Ask any developer whether hardcoding an API key into source is a bad idea, and they'll say yes without hesitation. Then look at almost any real codebase — especially anything built quickly, for a hackathon, a prototype, or "just to get it working" — and you'll find one anyway. This isn't a knowledge problem. It's a friction problem.
The moment it happens
It rarely starts as a decision. It starts as debugging. You're testing a third-party API integration, the environment variable isn't loading for some reason, so you paste the key directly into the function just to confirm the request works. It works. You move on to the next thing. The key stays.
Later, someone runs git add . without checking the diff carefully, and the key is now in the commit history — which, importantly, doesn't go away even if you delete the line in a later commit. Anyone with clone access to that repository, at any point in the future, can find it by searching the history.
Why "it's a private repo" doesn't fully solve this
A private repository narrows who can see the key, but it doesn't eliminate the risk categories that matter most:
- Contractors, former employees, or anyone who briefly had repo access retain whatever they cloned.
- If the repo is ever made public — open-sourced later, or accidentally toggled — the entire history goes with it.
- CI/CD logs, error-tracking tools, and support tickets often include full stack traces that can leak a hardcoded value even if the repo itself stays private.
The fix, and why it's worth the extra 30 seconds
Environment variables solve this cleanly:
import os
API_KEY = os.environ["STRIPE_SECRET_KEY"]

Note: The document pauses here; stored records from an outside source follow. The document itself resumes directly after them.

(** X7.  [bt_right_page_check_scankey] reads nothing when the target is
    rightmost.  Otherwise the page it takes the key from is the last one it
    read; that page is not ignorable, or is rightmost; every page read
    before it was ignorable and not rightmost; a key it returns is built
    from the first data item of a leaf page, or from the item after the
    negative-infinity item of an internal page, whose line pointer is
    sound; it returns no key when the page has no such item; and of the
    state only the read position has changed. *)
Theorem right_page_scankey_source (fuel : nat) (st : BtreeCheckState)
        (rightkey : option BTScanInsertData) (st1 : BtreeCheckState) :
  bt_right_page_check_scankey fuel st = Ok (rightkey, st1) ->
  st1 = set_reads st (reads st1) /\
  if P_RIGHTMOST (PageGetSpecialPointer (target st))
  then rightkey = None /\ reads st1 = reads st
  else
    exists blk page,
      (reads st < reads st1)%nat /\
      ReadBuffer (Nat.pred (reads st1)) blk = Some page /\
      negb (P_IGNORE (PageGetSpecialPointer page)) || P_RIGHTMOST (PageGetSpecialPointer page)
      = true /\
      (forall n, (reads st <= n < Nat.pred (reads st1))%nat ->
         exists b skipped,
           ReadBuffer n b = Some skipped /\
           P_IGNORE (PageGetSpecialPointer skipped) = true /\
           P_RIGHTMOST (PageGetSpecialPointer skipped) = false) /\
      let first := if P_ISLEAF (PageGetSpecialPointer page)
                   then P_FIRSTDATAKEY (PageGetSpecialPointer page)
                   else OffsetNumberNext (P_FIRSTDATAKEY (PageGetSpecialPointer page)) in
      match rightkey with
      | Some key =>
        first <= PageGetMaxOffsetNumber page /\
        line_pointer_sound (PageGetItemId page first) /\
        key = bt_mkscankey_pivotsearch (rel st) (PageGetItem page (PageGetItemId page first))
      | None => PageGetMaxOffsetNumber page < first
      end.
Proof.
  unfold bt_right_page_check_scankey. intros H.
  destruct (P_RIGHTMOST (PageGetSpecialPointer (target st))).
  - inversion H; subst. rewrite set_reads_self. auto.
  - bind_split H. destruct a as [[targetnext rightpage] st0].
    apply bt_right_page_step_reads in Hm.
    destruct Hm as (Hst0 & Hlt & Hlast & Hstop & Hskipped).
    assert (Hrel : rel st0 = rel st) by (rewrite Hst0; reflexivity).
    destruct (P_ISLEAF (PageGetSpecialPointer rightpage)) eqn:Eleaf; cbn [andb negb] in H.
    + destruct (_ >=? _) eqn:Eline.
      * bind_split H. inversion H; subst rightkey st1.
        split; [exact Hst0|]. exists targetnext, rightpage.
        rewrite Eleaf. cbn zeta.
        pose proof (PageGetItemIdCareful_sound _ _ _ _ _ Hm) as Hsound.
        apply PageGetItemIdCareful_ok in Hm. subst a.
        rewrite Z.geb_leb in Eline. apply Z.leb_le in Eline.
        rewrite Hrel. repeat split; auto; apply Hsound.
      * inversion H; subst rightkey st1.
        split; [exact Hst0|]. exists targetnext, rightpage.
        rewrite Eleaf. cbn zeta.
        rewrite Z.geb_leb in Eline. apply Z.leb_gt in Eline.
        repeat split; auto.
    + destruct (_ >=? _) eqn:Eline.
      * bind_split H. inversion H; subst rightkey st1.
        split; [exact Hst0|]. exists targetnext, rightpage.
        rewrite Eleaf. cbn zeta.
        pose proof (PageGetItemIdCareful_sound _ _ _ _ _ Hm) as Hsound.
        apply PageGetItemIdCareful_ok in Hm. subst a.
        rewrite Z.geb_leb in Eline. apply Z.leb_le in Eline.
        rewrite Hrel. repeat split; auto; apply Hsound.
      * inversion H; subst rightkey st1.
        split; [exact Hst0|]. exists targetnext, rightpage.
        rewrite Eleaf. cbn zeta.
        rewrite Z.geb_leb in Eline. apply Z.leb_gt in Eline.
        repeat split; auto.
Qed.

The key lives in a .env file (excluded from version control via .gitignore) locally, and in your hosting platform's environment variable settings in production. It's not committed, it's not in your logs by default, and rotating it is a config change rather than a code deploy.
The friction that causes people to skip this step is almost always a missing habit, not a missing tool — keep a .env.example file in the repo with every variable name and no real values, so the "correct" path is exactly as fast as the shortcut.
If a key has already been exposed
Rotate it. Don't just remove the line from the current file — the old value is still valid until you generate a new one and revoke the old one at the provider. Removing it from the code without rotating the key protects you from nothing.